Professor of History and Norwegian
Ph.D., University of Minnesota
Major in U.S. History, Minor in Scandinavian Studies
lovoll@stolaf.edu
Odd S. Lovoll was born October 6, 1934 in Norway.
He immigrated to the United States in 1946 and is a
naturalized United States citizen. Lovoll received his
education both in Norway and in the United States, passing
university exams in Norwegian at the University of Bergen in
1961 and in History at the University of Oslo in 1966 and
1967. Before returning to the United States in 1967, he
taught in the Norwegian secondary school system. He holds
an M.A. (1969) in United States history from the University
of North Dakota, where he served on the faculty from 1967
to 1970, and a Ph.D. (1973) in United States history with
specialization in Immigration from the University of
Minnesota. His doctoral dissertation was published in 1975
as a Sesquicentennial Publication of Norwegian immigration
to the United States titled, A Folk Epic: The Bygdelag in
America.
He retired from the King Olav V Chair in
Scandinavian-American Studies at St. Olaf College on
December 31, 2000 after serving thirty years on the St. Olaf
faculty. He was the first occupant of the Chair. Lovoll
continues in his professorship, a part-time appointment in
History at the University of Oslo, Norway.
From 1980 until 2001 he served as publication editor for
The Norwegian-American Historical Association. In that capacity
he edited and supervised publication of thirty-two volumes.

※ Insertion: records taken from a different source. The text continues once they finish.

(** C38. A commit interrupted by a crash is atomic: between the append of its
    commit record and the sync, a crash leaves either the store before the
    commit or the store after the whole of it, for every key. *)
Theorem interrupted_commit_is_atomic es S h t i1 c :
  lives new_sys es S → txns S !! h = Some t → commit_ts (inner S) < U64_MAX →
  log_record (RCommit (t_id t) (commit_ts (inner S) + 1)) (inner S) = (Ok tt, i1) →
  crash_image (wal i1) c →
  ∃ i, Mvcc.open (stored c) = (Ok i, wal i) ∧
    ((commit_ts i = commit_ts (inner S) ∧
      (∀ k, visible_value (versions i) k (commit_ts i)
            = visible_value (versions (inner S)) k (commit_ts (inner S)))) ∨
     (commit_ts i = commit_ts (inner S) + 1 ∧
      (∀ k, visible_value (versions i) k (commit_ts i)
            = match t_writes t !! k with
              | Some w => w
              | None => visible_value (versions (inner S)) k (commit_ts (inner S))
              end))).
Proof.
  intros H Ht Hmax Hlog Hc. destruct (lives_log_ok _ _ _ _ log_ok_new H) as (s & _ & Hok).
  destruct (crashed_commit _ _ _ _ _ _ Hok Ht Hmax Hlog Hc) as (i & hist & Ho & Hi & Hh).
  exists i. split; [done|]. pose proof (lo_sys _ _ Hok) as Hs.
  assert (∀ k, visible_value (versions (inner S)) k (commit_ts (inner S))
               = spec_read (s_hist s) k (now (s_hist s))) as Hold by (intros k; by apply sys_ok_now).
  assert (∀ k, visible_value (versions i) k (commit_ts i) = spec_read hist k (now hist)) as Hnew
    by (intros k; by apply (sys_ok_now (MkSys i ∅) (MkSpec hist ∅))).
  pose proof (ok_ts _ _ Hs) as Hts. pose proof (ok_ts _ _ Hi) as Hts'. cbn in Hts'.
  destruct Hh as [-> | ->]; [left|right]; (split; [rewrite ?now_snoc in *; lia|]); intros k.
  - by rewrite Hold, Hnew.
  - by rewrite Hold, Hnew, now_snoc, spec_read_snoc.
Qed.

Lemma interrupted_commit_is_atomic_witness :
  let es := ran (trace script3) in
  let S := after script3 in
  let t := MkTxn 1 0 {["k" := Some "a"]} false in
  let i1 := (log_record (RCommit (t_id t) (commit_ts (inner S) + 1)) (inner S)).2 in
  let c := f_content (wal i1) in
  lives new_sys es S ∧ txns S !! 1 = Some t ∧ commit_ts (inner S) < U64_MAX ∧
  log_record (RCommit (t_id t) (commit_ts (inner S) + 1)) (inner S) = (Ok tt, i1) ∧
  crash_image (wal i1) c ∧
  ∃ i, Mvcc.open (stored c) = (Ok i, wal i) ∧
    ((commit_ts i = commit_ts (inner S) ∧
      (∀ k, visible_value (versions i) k (commit_ts i)
            = visible_value (versions (inner S)) k (commit_ts (inner S)))) ∨
     (commit_ts i = commit_ts (inner S) + 1 ∧
      (∀ k, visible_value (versions i) k (commit_ts i)
            = match t_writes t !! k with
              | Some w => w
              | None => visible_value (versions (inner S)) k (commit_ts (inner S))
              end))).
Proof.
  intros es S t i1 c.
  assert (lives new_sys es S) as H1.
  { unfold es. rewrite <- (app_nil_r (ran _)). apply (exec_all_lives _ script3 _ S); [|exact script3_strs|constructor].
    vm_compute. reflexivity. }
  assert (txns S !! 1 = Some t) as H2 by (vm_compute; reflexivity).
  assert (commit_ts (inner S) < U64_MAX) as H3 by (vm_compute; reflexivity).
  assert (log_record (RCommit (t_id t) (commit_ts (inner S) + 1)) (inner S) = (Ok tt, i1)) as H4
    by (vm_compute; reflexivity).
  assert (crash_image (wal i1) c) as H5 by apply crash_new.
  exact (conj H1 (conj H2 (conj H3 (conj H4 (conj H5
    (interrupted_commit_is_atomic _ _ _ _ _ _ H1 H2 H3 H4 H5)))))).
Defined.

(** Two transactions writing different keys. *)
Definition script5 : list op := [OBegin; OBegin; OSet 1 "a" "x"; OSet 2 "b" "y"].

(** C35. A commit whose record is written but whose sync fails poisons the log.  In
    any store that a lifetime has led to, with two transactions open and neither
    in conflict: the first one's COMMIT reports the error; the second one's then
    succeeds, under the timestamp the first one's record has, and is synced; and
    what is synced cannot be opened again, because the timestamps in it do not
    increase. *)
Theorem failed_sync_then_commit_is_unrecoverable es S h1 h2 t1 t2 n e :
  lives new_sys es S → txns S !! h1 = Some t1 → txns S !! h2 = Some t2 → h1 ≠ h2 →
  first_conflict (versions (inner S)) t1 = None → first_conflict (versions (inner S)) t2 = None →
  commit_ts (inner S) < U64_MAX →
  ∃ S1 S2,
    exec (next_sync_fails n e S) (OCommit h1) = Some (Err (TIo e), S1) ∧
    exec S1 (OCommit h2) = Some (Ok (ATimestamp (commit_ts (inner S) + 1)), S2) ∧
    f_synced (wal (inner S2)) = f_content (wal (inner S2)) ∧
    (Mvcc.open (stored (f_synced (wal (inner S2))))).1 = Err (invalid_data "mvcc: commit timestamps are not increasing").
Proof.
  intros Hlives H1 H2 Hne Hc1 Hc2 Hmax. destruct (lives_log_ok _ _ _ _ log_ok_new Hlives) as (s & _ & Hok).
  destruct (poisoned n e S s h1 h2 t1 t2) as (S1 & S2 & d & He1 & He2 & Hl & Hrec); [done..|].
  exists S1, S2. split; [done|]. split; [done|]. by apply (poisoned_open (wal (inner S2)) d).
Qed.

Lemma failed_sync_then_commit_is_unrecoverable_witness :
  let S := after script5 in let es := ran (trace script5) in
  let t1 := MkTxn 1 0 {["a" := Some "x"]} false in let t2 := MkTxn 2 0 {["b" := Some "y"]} false in
  let e := IoError Other "fsync failed" in
  lives new_sys es S ∧ txns S !! 1 = Some t1 ∧ txns S !! 2 = Some t2 ∧ 1 ≠ 2 ∧
  first_conflict (versions (inner S)) t1 = None ∧ first_conflict (versions (inner S)) t2 = None ∧
  commit_ts (inner S) < U64_MAX ∧
  ∃ S1 S2,
    exec (next_sync_fails 0 e S) (OCommit 1) = Some (Err (TIo e), S1) ∧
    exec S1 (OCommit 2) = Some (Ok (ATimestamp (commit_ts (inner S) + 1)), S2) ∧
    f_synced (wal (inner S2)) = f_content (wal (inner S2)) ∧
    (Mvcc.open (stored (f_synced (wal (inner S2))))).1 = Err (invalid_data "mvcc: commit timestamps are not increasing").
Proof.
  intros S es t1 t2 e. assert (lives new_sys es S) as H1.
  { unfold es. rewrite <- (app_nil_r (ran _)). apply (exec_all_lives _ script5 _ S); [|repeat constructor|constructor].
    vm_compute. reflexivity. }
  assert (txns S !! 1 = Some t1) as H2 by (vm_compute; reflexivity).
  assert (txns S !! 2 = Some t2) as H3 by (vm_compute; reflexivity).
  assert (1 ≠ 2) as H4 by lia.
  assert (first_conflict (versions (inner S)) t1 = None) as H5 by (vm_compute; reflexivity).
  assert (first_conflict (versions (inner S)) t2 = None) as H6 by (vm_compute; reflexivity).
  assert (commit_ts (inner S) < U64_MAX) as H7 by (vm_compute; reflexivity).
  exact (conj H1 (conj H2 (conj H3 (conj H4 (conj H5 (conj H6 (conj H7
    (failed_sync_then_commit_is_unrecoverable es S 1 2 t1 t2 0 e H1 H2 H3 H4 H5 H6 H7)))))))).
Defined.
(** It reports a change only when there is one. *)
Lemma merge_changed l prev es :
  (prev ≤ length l)%nat → (merge l prev es false).2 = true → (merge l prev es false).1 ≠ l.
Proof.
  intros Hp. destruct (merge_spec l prev es false Hp) as [-> _]. unfold merge.
  pose proof (merge_loop es l prev false Hp) as H. pose proof (merge_loop_changed es l prev false Hp) as Hch.
  destruct (foldl _ _ es) as [[l' i'] ch']. cbn [snd] in Hch. destruct H as (-> & Hle & Ht & Hc).
  destruct (Nat.ltb_spec (prev + length es) (length l')) as [Hlt|Hge]; cbn; intros H Heq.
  - destruct ch'; [|destruct (Hc eq_refl) as [_ ->]; apply (f_equal length) in Heq; rewrite length_app, length_take in Heq; lia].
    destruct (Hch eq_refl) as [|Hne]; [done|]. apply Hne. rewrite Heq, take_ge; [done|].
    rewrite <- Heq, length_app, length_take. lia.
  - destruct (Hch H) as [|Hne]; [done|]. apply Hne. rewrite Heq, take_ge; [done|].
    rewrite <- Heq, length_app, length_take. lia.
Qed.

(** The node after the term check of an AppendEntries. *)
Definition followed (request : AppendEntries) (n : RaftNode) : RaftNode :=
  set_role Follower (Some (ae_leader_id request))
    (if current_term n <? ae_term request then set_vote None (set_term (ae_term request) n) else n).

Lemma followed_le request n :
  ledger_le (persistent n) (persistent (followed request n)) ∧ wal (followed request n) = wal n ∧
  node_id (followed request n) = node_id n ∧ log (followed request n) = log n ∧
  commit_index (followed request n) = commit_index n.
Proof.
  unfold followed. destruct (current_term n <? ae_term request) eqn:Ht; split_and!; try done.
left. cbn. lia.
Qed.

Eighteen books carry his name either as author or editor and
he has published some fifty articles mainly on Norwegian
American and Scandinavian-American immigration; he has published in
both Norway and the United States. Two of his
most recent book publications are revised editions of Det
lofterike landet. En norskamerikansk historie published by the
University of Oslo Press in 1983, and revised in 1997, and an
English version, The Promise of America: A History of the
Norwegian-American People, published in 1984 and in a revised
edition in 1999 by the University of Minnesota Press. The
Promise Fulfilled: A Portrait of Norwegian Americans Today
(Minneapolis: University of Minnesota Press, 1998), and a
Norwegian translation titled Innfriddelofter. Et norskamerikansk
samtidsbilde (Oslo: Vett & Viten, 1999) are also recent
publications. In 1988 he published the first book-length study
of Norwegians in a large metropolitan area, A Century of
Urban Life: The Norwegians in Chicago Before 1930, which
received Award of Superior Achievement, the Illinois State
Historical Society. In 2005 he published a study of the
Norwegian historical experience in three small towns in west-
central Minnesota, Norske smabyer pa praerien.
Ed kulturhistorisk studie, published in an English-language
edition in 2006 as Norwegians on the Prairie: Ethnicity and
the Development of the Country Town. He was decorated with
the Knight's Cross First Class of the Royal Norwegian Order of
Merit in 1986 by King Olav V, and in 1989 he was inducted into
membership in The Norwegian Academy of Science and Letters.
He occupies one of nine chairs in the Academy reserved for
foreign historians.
In 1958 he marrid Else Navekvien Lovoll. Their children are
Audrey Merete Lovoll Syversen, born 1960, married to Helge
Syversen, and residing in Norway; and Ronald Lovoll, born
1963, married to Margit Paulson, and residing in Northfield,
Minnesota. Else and Odd Lovoll have five grandchildren, Andrea
Kristen Lovoll, Peter Magnar Lovoll, Jon Elias Lovoll, Martin
Lovoll Syversen, and Kristian Lovoll Syversen.